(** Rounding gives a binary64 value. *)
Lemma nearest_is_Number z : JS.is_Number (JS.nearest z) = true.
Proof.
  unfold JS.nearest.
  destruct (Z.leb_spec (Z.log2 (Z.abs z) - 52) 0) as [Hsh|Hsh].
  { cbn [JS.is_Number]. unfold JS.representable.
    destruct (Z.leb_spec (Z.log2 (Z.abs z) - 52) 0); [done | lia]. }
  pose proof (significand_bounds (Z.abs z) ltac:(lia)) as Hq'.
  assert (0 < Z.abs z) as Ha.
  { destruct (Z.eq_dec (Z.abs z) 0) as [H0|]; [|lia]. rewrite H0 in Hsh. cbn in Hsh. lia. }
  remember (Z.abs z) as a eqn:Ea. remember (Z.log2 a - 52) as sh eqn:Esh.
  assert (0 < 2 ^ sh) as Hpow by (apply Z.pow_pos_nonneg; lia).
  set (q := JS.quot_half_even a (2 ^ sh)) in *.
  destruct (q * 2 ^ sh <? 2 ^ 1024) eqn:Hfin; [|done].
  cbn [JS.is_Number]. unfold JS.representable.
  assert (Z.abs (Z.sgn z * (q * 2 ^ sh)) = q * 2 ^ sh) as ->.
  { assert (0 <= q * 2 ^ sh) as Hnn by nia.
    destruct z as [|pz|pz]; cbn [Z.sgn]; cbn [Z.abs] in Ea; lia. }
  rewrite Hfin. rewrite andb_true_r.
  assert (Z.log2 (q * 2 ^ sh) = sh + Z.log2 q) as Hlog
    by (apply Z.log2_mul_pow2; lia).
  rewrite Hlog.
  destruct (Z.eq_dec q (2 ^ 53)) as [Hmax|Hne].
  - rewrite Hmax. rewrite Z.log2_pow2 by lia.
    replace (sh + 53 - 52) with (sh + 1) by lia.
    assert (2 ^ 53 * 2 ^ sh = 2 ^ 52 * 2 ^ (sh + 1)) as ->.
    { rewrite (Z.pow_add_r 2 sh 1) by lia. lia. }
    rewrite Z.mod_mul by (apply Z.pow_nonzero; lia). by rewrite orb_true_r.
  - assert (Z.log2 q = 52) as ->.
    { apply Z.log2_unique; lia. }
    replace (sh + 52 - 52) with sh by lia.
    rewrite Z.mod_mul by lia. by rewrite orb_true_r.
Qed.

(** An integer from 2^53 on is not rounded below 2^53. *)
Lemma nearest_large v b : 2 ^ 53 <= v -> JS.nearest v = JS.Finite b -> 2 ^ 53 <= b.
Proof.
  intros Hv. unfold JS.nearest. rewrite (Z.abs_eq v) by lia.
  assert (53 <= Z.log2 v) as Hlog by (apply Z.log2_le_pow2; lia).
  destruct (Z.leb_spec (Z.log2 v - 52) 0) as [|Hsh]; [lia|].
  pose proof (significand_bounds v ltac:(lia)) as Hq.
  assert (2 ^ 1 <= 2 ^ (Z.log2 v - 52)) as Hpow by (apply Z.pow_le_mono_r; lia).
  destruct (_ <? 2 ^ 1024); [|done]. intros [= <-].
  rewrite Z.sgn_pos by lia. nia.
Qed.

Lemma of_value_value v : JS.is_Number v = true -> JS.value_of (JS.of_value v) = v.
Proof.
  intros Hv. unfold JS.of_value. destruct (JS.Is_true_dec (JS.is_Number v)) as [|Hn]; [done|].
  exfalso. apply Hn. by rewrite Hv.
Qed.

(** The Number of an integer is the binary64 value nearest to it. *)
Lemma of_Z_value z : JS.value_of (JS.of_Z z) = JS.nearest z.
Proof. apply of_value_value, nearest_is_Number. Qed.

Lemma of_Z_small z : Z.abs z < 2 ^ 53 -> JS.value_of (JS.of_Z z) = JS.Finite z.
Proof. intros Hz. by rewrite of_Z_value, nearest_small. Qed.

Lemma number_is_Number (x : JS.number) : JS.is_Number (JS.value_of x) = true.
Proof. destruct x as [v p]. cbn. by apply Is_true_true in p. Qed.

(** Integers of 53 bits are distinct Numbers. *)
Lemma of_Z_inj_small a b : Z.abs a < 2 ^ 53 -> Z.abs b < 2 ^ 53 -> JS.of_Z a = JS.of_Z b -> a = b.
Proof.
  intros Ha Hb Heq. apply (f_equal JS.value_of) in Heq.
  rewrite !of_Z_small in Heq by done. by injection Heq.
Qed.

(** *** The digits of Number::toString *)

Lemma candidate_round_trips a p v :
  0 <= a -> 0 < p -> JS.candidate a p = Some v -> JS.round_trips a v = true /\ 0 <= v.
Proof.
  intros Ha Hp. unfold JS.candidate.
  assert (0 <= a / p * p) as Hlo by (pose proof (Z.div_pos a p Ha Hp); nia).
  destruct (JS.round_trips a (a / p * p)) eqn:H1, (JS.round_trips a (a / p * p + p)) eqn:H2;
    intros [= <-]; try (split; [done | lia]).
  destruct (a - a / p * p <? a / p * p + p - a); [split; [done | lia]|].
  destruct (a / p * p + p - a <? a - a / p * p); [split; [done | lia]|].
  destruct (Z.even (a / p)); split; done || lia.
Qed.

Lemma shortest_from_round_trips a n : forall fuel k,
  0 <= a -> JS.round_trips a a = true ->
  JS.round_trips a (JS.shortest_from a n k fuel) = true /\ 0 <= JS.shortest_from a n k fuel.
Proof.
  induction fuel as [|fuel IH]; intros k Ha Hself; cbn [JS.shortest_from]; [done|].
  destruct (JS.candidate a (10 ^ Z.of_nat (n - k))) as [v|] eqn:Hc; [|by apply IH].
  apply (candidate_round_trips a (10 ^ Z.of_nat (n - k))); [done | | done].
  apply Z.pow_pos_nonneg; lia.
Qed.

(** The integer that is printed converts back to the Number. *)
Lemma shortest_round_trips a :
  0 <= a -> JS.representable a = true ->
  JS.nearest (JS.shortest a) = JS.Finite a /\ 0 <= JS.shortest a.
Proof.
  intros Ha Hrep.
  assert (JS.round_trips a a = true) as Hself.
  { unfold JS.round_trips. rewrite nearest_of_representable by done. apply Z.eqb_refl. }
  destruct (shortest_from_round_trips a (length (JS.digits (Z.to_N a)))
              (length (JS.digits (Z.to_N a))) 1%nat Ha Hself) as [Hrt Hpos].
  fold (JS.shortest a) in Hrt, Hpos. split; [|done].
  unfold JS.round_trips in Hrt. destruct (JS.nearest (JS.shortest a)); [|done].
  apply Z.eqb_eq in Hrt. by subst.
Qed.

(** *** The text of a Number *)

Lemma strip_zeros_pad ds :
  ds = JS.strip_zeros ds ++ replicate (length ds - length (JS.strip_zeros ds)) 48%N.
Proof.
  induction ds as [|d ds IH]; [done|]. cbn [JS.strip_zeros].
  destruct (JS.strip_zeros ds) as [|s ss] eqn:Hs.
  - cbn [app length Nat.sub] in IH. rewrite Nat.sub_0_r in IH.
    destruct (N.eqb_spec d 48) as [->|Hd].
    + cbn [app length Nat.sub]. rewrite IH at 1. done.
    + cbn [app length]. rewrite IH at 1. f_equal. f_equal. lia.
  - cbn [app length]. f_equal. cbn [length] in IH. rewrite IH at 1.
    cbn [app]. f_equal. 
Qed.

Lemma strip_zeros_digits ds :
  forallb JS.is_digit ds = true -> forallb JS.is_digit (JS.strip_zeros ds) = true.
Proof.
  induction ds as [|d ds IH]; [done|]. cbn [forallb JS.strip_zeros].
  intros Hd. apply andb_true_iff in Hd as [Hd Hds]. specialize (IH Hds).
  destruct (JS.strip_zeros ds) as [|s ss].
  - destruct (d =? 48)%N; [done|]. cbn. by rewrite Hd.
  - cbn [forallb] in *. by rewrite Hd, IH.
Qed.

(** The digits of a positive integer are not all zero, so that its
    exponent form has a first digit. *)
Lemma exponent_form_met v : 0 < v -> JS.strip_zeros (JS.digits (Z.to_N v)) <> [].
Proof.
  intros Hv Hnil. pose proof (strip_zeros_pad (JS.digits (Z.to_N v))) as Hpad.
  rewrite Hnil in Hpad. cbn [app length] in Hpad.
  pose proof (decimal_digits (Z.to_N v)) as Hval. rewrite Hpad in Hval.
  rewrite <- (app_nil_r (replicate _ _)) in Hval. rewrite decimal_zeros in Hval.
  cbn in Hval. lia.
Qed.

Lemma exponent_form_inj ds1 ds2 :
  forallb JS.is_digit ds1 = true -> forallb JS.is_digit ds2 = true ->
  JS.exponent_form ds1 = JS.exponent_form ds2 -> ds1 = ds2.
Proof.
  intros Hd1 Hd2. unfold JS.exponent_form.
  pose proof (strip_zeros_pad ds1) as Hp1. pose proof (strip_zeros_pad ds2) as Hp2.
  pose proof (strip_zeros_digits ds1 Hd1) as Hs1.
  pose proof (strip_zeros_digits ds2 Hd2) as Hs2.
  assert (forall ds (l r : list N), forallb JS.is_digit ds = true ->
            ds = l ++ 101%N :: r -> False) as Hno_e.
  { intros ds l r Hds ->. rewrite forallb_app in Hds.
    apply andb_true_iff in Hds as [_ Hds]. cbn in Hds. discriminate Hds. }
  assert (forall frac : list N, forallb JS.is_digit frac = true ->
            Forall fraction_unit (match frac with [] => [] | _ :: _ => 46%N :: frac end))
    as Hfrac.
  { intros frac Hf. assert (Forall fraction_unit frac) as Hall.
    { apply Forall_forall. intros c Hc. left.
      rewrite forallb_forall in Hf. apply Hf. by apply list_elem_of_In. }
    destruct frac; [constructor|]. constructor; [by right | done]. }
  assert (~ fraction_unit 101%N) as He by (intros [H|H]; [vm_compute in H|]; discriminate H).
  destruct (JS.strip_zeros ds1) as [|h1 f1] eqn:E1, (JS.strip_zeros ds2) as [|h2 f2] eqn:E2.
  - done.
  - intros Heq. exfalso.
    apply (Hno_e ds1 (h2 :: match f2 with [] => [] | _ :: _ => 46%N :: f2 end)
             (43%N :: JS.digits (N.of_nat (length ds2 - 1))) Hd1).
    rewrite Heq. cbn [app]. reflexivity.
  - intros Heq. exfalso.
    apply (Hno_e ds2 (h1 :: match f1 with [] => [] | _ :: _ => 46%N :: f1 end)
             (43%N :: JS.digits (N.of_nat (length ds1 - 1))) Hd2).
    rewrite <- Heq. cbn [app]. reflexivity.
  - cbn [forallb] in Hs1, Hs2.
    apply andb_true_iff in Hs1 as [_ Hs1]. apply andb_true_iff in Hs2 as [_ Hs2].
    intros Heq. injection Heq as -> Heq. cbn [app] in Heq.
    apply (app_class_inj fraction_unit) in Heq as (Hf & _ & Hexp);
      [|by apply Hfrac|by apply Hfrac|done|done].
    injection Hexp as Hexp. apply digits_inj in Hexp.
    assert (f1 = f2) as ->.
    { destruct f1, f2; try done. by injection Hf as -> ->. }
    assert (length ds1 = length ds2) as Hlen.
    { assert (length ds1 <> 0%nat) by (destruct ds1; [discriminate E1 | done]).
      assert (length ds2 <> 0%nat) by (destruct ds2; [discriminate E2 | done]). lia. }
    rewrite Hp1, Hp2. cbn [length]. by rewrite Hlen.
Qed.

————————

● Work task:
Only the lines from the top of the data through the line that contains "rewrite Hlog." should be quoted, exactly as they stand.

● Response area:
(** Rounding gives a binary64 value. *)
Lemma nearest_is_Number z : JS.is_Number (JS.nearest z) = true.
Proof.
  unfold JS.nearest.
  destruct (Z.leb_spec (Z.log2 (Z.abs z) - 52) 0) as [Hsh|Hsh].
  { cbn [JS.is_Number]. unfold JS.representable.
    destruct (Z.leb_spec (Z.log2 (Z.abs z) - 52) 0); [done | lia]. }
  pose proof (significand_bounds (Z.abs z) ltac:(lia)) as Hq'.
  assert (0 < Z.abs z) as Ha.
  { destruct (Z.eq_dec (Z.abs z) 0) as [H0|]; [|lia]. rewrite H0 in Hsh. cbn in Hsh. lia. }
  remember (Z.abs z) as a eqn:Ea. remember (Z.log2 a - 52) as sh eqn:Esh.
  assert (0 < 2 ^ sh) as Hpow by (apply Z.pow_pos_nonneg; lia).
  set (q := JS.quot_half_even a (2 ^ sh)) in *.
  destruct (q * 2 ^ sh <? 2 ^ 1024) eqn:Hfin; [|done].
  cbn [JS.is_Number]. unfold JS.representable.
  assert (Z.abs (Z.sgn z * (q * 2 ^ sh)) = q * 2 ^ sh) as ->.
  { assert (0 <= q * 2 ^ sh) as Hnn by nia.
    destruct z as [|pz|pz]; cbn [Z.sgn]; cbn [Z.abs] in Ea; lia. }
  rewrite Hfin. rewrite andb_true_r.
  assert (Z.log2 (q * 2 ^ sh) = sh + Z.log2 q) as Hlog
    by (apply Z.log2_mul_pow2; lia).
  rewrite Hlog.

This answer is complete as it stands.